The allegations relate to actions taken in 2011 and 2012 by Ping, a U.S. resident and citizen, and various unnamed sales staff of Harris Corp.’s wholly-owned subsidiary, Hunan CareFx Information Technology, LLC (CareFx China). Ping and the sales staff were alleged to have provided illegal gifts to Chinese government officials to obtain and retain business with various state-owned hospitals and regional Departments of Health. The settlement did not allege personal enrichment and contained no order of disgorgement.

The investigation giving rise to the allegations was spawned in fall 2012 when Harris Corp., notified the SEC and DOJ that it had identified potential violations of the FCPA during a post-acquisition audit of CareFx Corporation, which it had acquired in April 2011. With the assistance of outside counsel, Harris Corp. conducted an internal investigation into the conduct of CareFx China, a Chinese legal entity and wholly-owned subsidiary of CareFx, which began selling electronic medical records software to state-owned hospitals and regional Departments of Health in late 2009. The allegations contained within the administrative order depict an ongoing scheme in which CareFx China sales staff under Ping’s management and with his knowledge submitted bogus expenses for cash reimbursement and then used that cash to pay for improper gifts to government officials for the purposes of influencing their decisions to purchase CareFx China’s products and services.

According to the SEC, from April 2011 to April 2012, Ping “directly authorized or indirectly allowed between $200,000 and $1,000,000 in improper gifts to government officials,” after which CareFx China was awarded over $9,600,000 in contracts with state-owned entities.

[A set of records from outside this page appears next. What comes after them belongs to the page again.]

Lemma drain_events_ok fuel r :
  queue_ok (rp_q r) → 0 < rp_maxEventSend r →
  (length (events_of (rp_q r)) < fuel)%nat →
  ∃ r' (bs : list (Z * list (qrow payload))), drain_events fuel r = (Ok (), r') ∧ queue_ok (rp_q r') ∧
    events_of (rp_q r') = [] ∧ metrics_of (rp_q r') = metrics_of (rp_q r) ∧ same_config r r' ∧
    requests r' = requests r ++ ((λ b, BuildEvents (q_Payload <$> b.2) b.1) <$> bs) ∧
    concat (snd <$> bs) = events_of (rp_q r) ∧
    Forall (λ b, 0 < Z.of_nat (length b.2) <= rp_maxEventSend r) bs.
Proof.
  revert r. induction fuel as [|fuel IH]; intros r Hq Hmax Hfuel; [lia|].
  cbn [drain_events]. unfold mbind at 1, stM_bind at 1. cbn [st_gets].
  unfold mbind at 1, stM_bind at 1, PeekEvents. rewrite lift_query.
  set (r1 := rset_q (qtick (rp_q r)) r).
  set (n := Z.to_nat (rp_maxEventSend r)).
  replace (oldest events_q (rp_maxEventSend r) (q_db (rp_q r))) with (take n (events_of (rp_q r)))
    by (unfold oldest; by rewrite decide_False by lia).
  destruct (events_of (rp_q r)) as [|row rows] eqn:Ee.
  { rewrite take_nil. exists r1, []. cbn. rewrite app_nil_r. repeat (split; [done|]). done. }
  assert (∃ x l, take n (row :: rows) = x :: l) as (x & l & Et).
  { destruct n eqn:En; [unfold n in En; lia|]. cbn. eauto. }
  set (batch := take n (row :: rows)) in *. rewrite Et.
  unfold mbind at 1, stM_bind at 1. cbn [r_now].
  set (r2 := rset_counters _ _ r1). rewrite <-Et.
  unfold mbind at 1, stM_bind at 1, st_try at 1, PostEvents. unfold mbind at 1, stM_bind at 1.
  rewrite request_ok. unfold of_outcome at 1. unfold BuildEvents at 1.
  destruct (accepts_events (length (rp_posts r2)) (NewISOTime (re_now (rp_ticks r1))) (q_Payload <$> batch))
    as [ack ->].
  set (r3 := rset_posts _ r2).
  destruct (delete_head events_q n r3 Hq) as (q' & Hdel & Hq' & Hrows & Hoth & Hov & Hlim).
  replace (qt_rows (get_tab events_q (q_db (rp_q r3)))) with (row :: rows) in Hdel, Hrows by done.
  fold batch in Hdel. unfold mbind at 1, stM_bind at 1, DeleteEvents. rewrite Hdel.
  set (r4 := rset_q q' r3).
  assert (events_of (rp_q r4) = drop n (row :: rows)) as Ee4 by exact Hrows.
  assert (0 < n)%nat as Hn by (unfold n; lia).
  destruct (IH r4) as (r' & bs & -> & Hq'' & He' & Hm' & Hc' & Hp' & Hcat & Hall); [done|done| |].
  { rewrite Ee4, length_drop. cbn in *. lia. }
  exists r', ((re_now (rp_ticks r1), batch) :: bs).
  split; [done|]. split; [done|]. split; [done|]. split.
  { rewrite Hm'. apply (f_equal qt_rows (Hoth metrics_q ltac:(done))). }
  split; [by eapply same_config_trans; [|exact Hc']|]. split; [|split].
  - rewrite Hp'. unfold requests, r4, r3. cbn. rewrite fmap_app, <-app_assoc. done.
  - cbn. rewrite Hcat, Ee4. apply take_drop.
  - constructor; [|exact Hall]. cbn [snd]. subst batch. rewrite length_take. cbn [length]. unfold n. lia.
Qed.

(** A hub that refuses every batch of events for good: each pass deletes the batch and
    queues an event about it, so the queue is never empty. *)
Lemma poison_loop fuel r :
  (∀ n s evs, ∃ e, events_ack (re_hub n (ReqEvents s evs)) = Err (ESend e) ∧ se_Kind e = ErrPoison) →
  queue_ok (rp_q r) → 0 < rp_maxEventSend r → events_of (rp_q r) ≠ [] →
  ∃ r', drain_events fuel r = (Err EFuel, r') ∧ length (rp_posts r') = (length (rp_posts r) + fuel)%nat.
Proof.
  intros Hpoison. revert r. induction fuel as [|fuel IH]; intros r Hq Hmax Hne.
  { exists r. split; [done|lia]. }
  cbn [drain_events]. unfold mbind at 1, stM_bind at 1. cbn [st_gets].
  unfold mbind at 1, stM_bind at 1, PeekEvents. rewrite lift_query.
  set (r1 := rset_q (qtick (rp_q r)) r).
  set (n := Z.to_nat (rp_maxEventSend r)).
  replace (oldest events_q (rp_maxEventSend r) (q_db (rp_q r))) with (take n (events_of (rp_q r)))
    by (unfold oldest; by rewrite decide_False by lia).
  assert (∃ x l, take n (events_of (rp_q r)) = x :: l) as (x & l & Et).
  { destruct n eqn:En; [unfold n in En; lia|]. destruct (events_of (rp_q r)); [done|]. cbn. eauto. }
  set (batch := take n (events_of (rp_q r))) in *. rewrite Et.
  unfold mbind at 1, stM_bind at 1. cbn [r_now].
  set (r2 := rset_counters _ _ r1). rewrite <-Et.
  unfold mbind at 1, stM_bind at 1, st_try at 1, PostEvents. unfold mbind at 1, stM_bind at 1.
  rewrite request_ok. unfold of_outcome at 1. unfold BuildEvents at 1.
  destruct (Hpoison (length (rp_posts r2)) (NewISOTime (re_now (rp_ticks r1))) (q_Payload <$> batch))
    as (e & -> & He).
  set (r3 := rset_posts _ r2). rewrite decide_True by done.
  destruct (delete_head events_q n r3 Hq) as (q' & Hdel & Hq' & Hrows & Hoth & Hov & Hlim).
  unfold mbind at 1, stM_bind at 1, dropPoisonEvents. unfold mbind at 1, stM_bind at 1, st_try at 1.
  change (deleteIDs events_q (q_ID <$> take n (qt_rows (get_tab events_q (q_db (rp_q r3))))))
    with (DeleteEvents (P:=payload) (q_ID <$> batch)) in Hdel.
  rewrite Hdel.
  destruct (emit_ok (λ seq now id, PayloadDroppedEvent seq
      ("events count=" +:+ fmt_d (Z.of_nat (length batch)))%string (err_text (ESend e)) now id)
      (rset_q q' r3) Hq') as (r4 & row & -> & Hq4 & Hm4 & He4 & Hp4 & Hc4 & _).
  destruct (IH r4) as (r' & -> & Hlen); [done|by destruct Hc4 as (_ & -> & _)| |].
  { rewrite He4. intros H. by apply app_eq_nil in H as [_ H]. }
  exists r'. split; [done|]. rewrite Hlen, Hp4. unfold r3. cbn. rewrite length_app. cbn. lia.
Qed.
End healthy.

(** ** Lemmas: the interval and the pause *)

Section frame.
Context `{RE : ReportEnv}.
Variable I : Reporter → Prop.
Hypothesis I_q : ∀ q r, I r → I (rset_q q r).
Hypothesis I_wake : ∀ w r, I r → I (rset_wake w r).
Hypothesis I_counters : ∀ a b r, I r → I (rset_counters a b r).

Lemma frame_lift {A} (m : stM (Queue payload) qerr A) : preserves (E:=rerr) I (lift_q m).
Proof. intros r H. unfold lift_q. destruct (m (rp_q r)) as [[?|?] ?]; by apply I_q. Qed.
Lemma frame_peek t m : preserves (E:=rerr) I (peek_head t m).
Proof. intros r H. unfold peek_head, lift_q. destruct (m (rp_q r)) as [[?|?] ?]; by apply I_q. Qed.
Lemma frame_now : preserves (E:=rerr) I r_now.
Proof. intros r H. by apply I_counters. Qed.
Lemma frame_ulid : preserves (E:=rerr) I r_ulid.
Proof. intros r H. by apply I_counters. Qed.
Lemma frame_wake w : preserves (E:=rerr) I (st_modify (rset_wake w)).
Proof. intros r H. by apply I_wake. Qed.
#[local] Hint Resolve frame_lift frame_peek frame_now frame_ulid frame_wake : presdb.

Lemma frame_collect res : preserves (E:=rerr) I (collectOnce res).
Proof. unfold collectOnce, signal. pres. Qed.
Lemma frame_any : preserves (E:=rerr) I anyPending.
Proof. unfold anyPending. pres. Qed.

Hypothesis I_posts : ∀ ps r, I r → I (rset_posts ps r).

Lemma frame_request req : preserves (E:=rerr) I (do_request req).
Proof.
  intros r H. unfold do_request. apply (preserves_bind (E:=rerr) I); [|intros ?; apply preserves_ret|by apply I_posts].
  apply preserves_foldl. intros ??. apply frame_collect.
Qed.
Lemma frame_outcome {A} (o : outcome rerr A) : preserves I (of_outcome o).
Proof. by intros r H. Qed.
#[local] Hint Resolve frame_request frame_outcome : presdb.

Hypothesis I_interval : ∀ s, preserves (E:=rerr) I (setIntervalSeconds s).
#[local] Hint Resolve I_interval : presdb.

Lemma frame_flush : preserves (E:=rerr) I flushOverflowEvents.
Proof. unfold flushOverflowEvents, emitSystemEventNoTrim. pres. Qed.
#[local] Hint Resolve frame_flush : presdb.

Lemma frame_drain fuel : preserves (E:=rerr) I (drainOnce fuel).
Proof.
  unfold drainOnce. apply preserves_bind; [apply frame_flush|intros _].
  apply preserves_bind; [|intros _]; induction fuel as [|fuel IH]; cbn;
    unfold dropPoisonMetrics, dropPoisonEvents, emitSystemEventNoTrim, PostMetrics, PostEvents; pres.
Qed.

Lemma frame_catch {A} (m : stM Reporter rerr A) : preserves I m → preserves I (catch m).
Proof. intros H. unfold catch. pres. Qed.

As CareFx China’s books and records were consolidated into Harris Corp.’s financial statements following the CareFx acquisition in April 2011, Ping, who had responsibility for reviewing CareFx China’s monthly expense report summaries, knew that the improperly recorded expenses and illegal activity would not be properly disclosed to Harris Corp., nor were they disclosed in the pre-acquisition due diligence.

According to a September 4, 2012 Wall Street Journal blog post, Harris Corp., concurrent with its internal investigation and timely self-disclosure in 2012, took remedial actions in relation to CareFx China, including making changes to internal control procedures, ending its gift-giving practice, providing additional compliance training, and terminating certain employees. Shortly thereafter, according to the SEC order, Harris Corp. sold all of CareFx China’s “outward facing operations” and, in mid-2015, Harris Corp. terminated all employees in CareFx China and no longer maintains China-based business operations.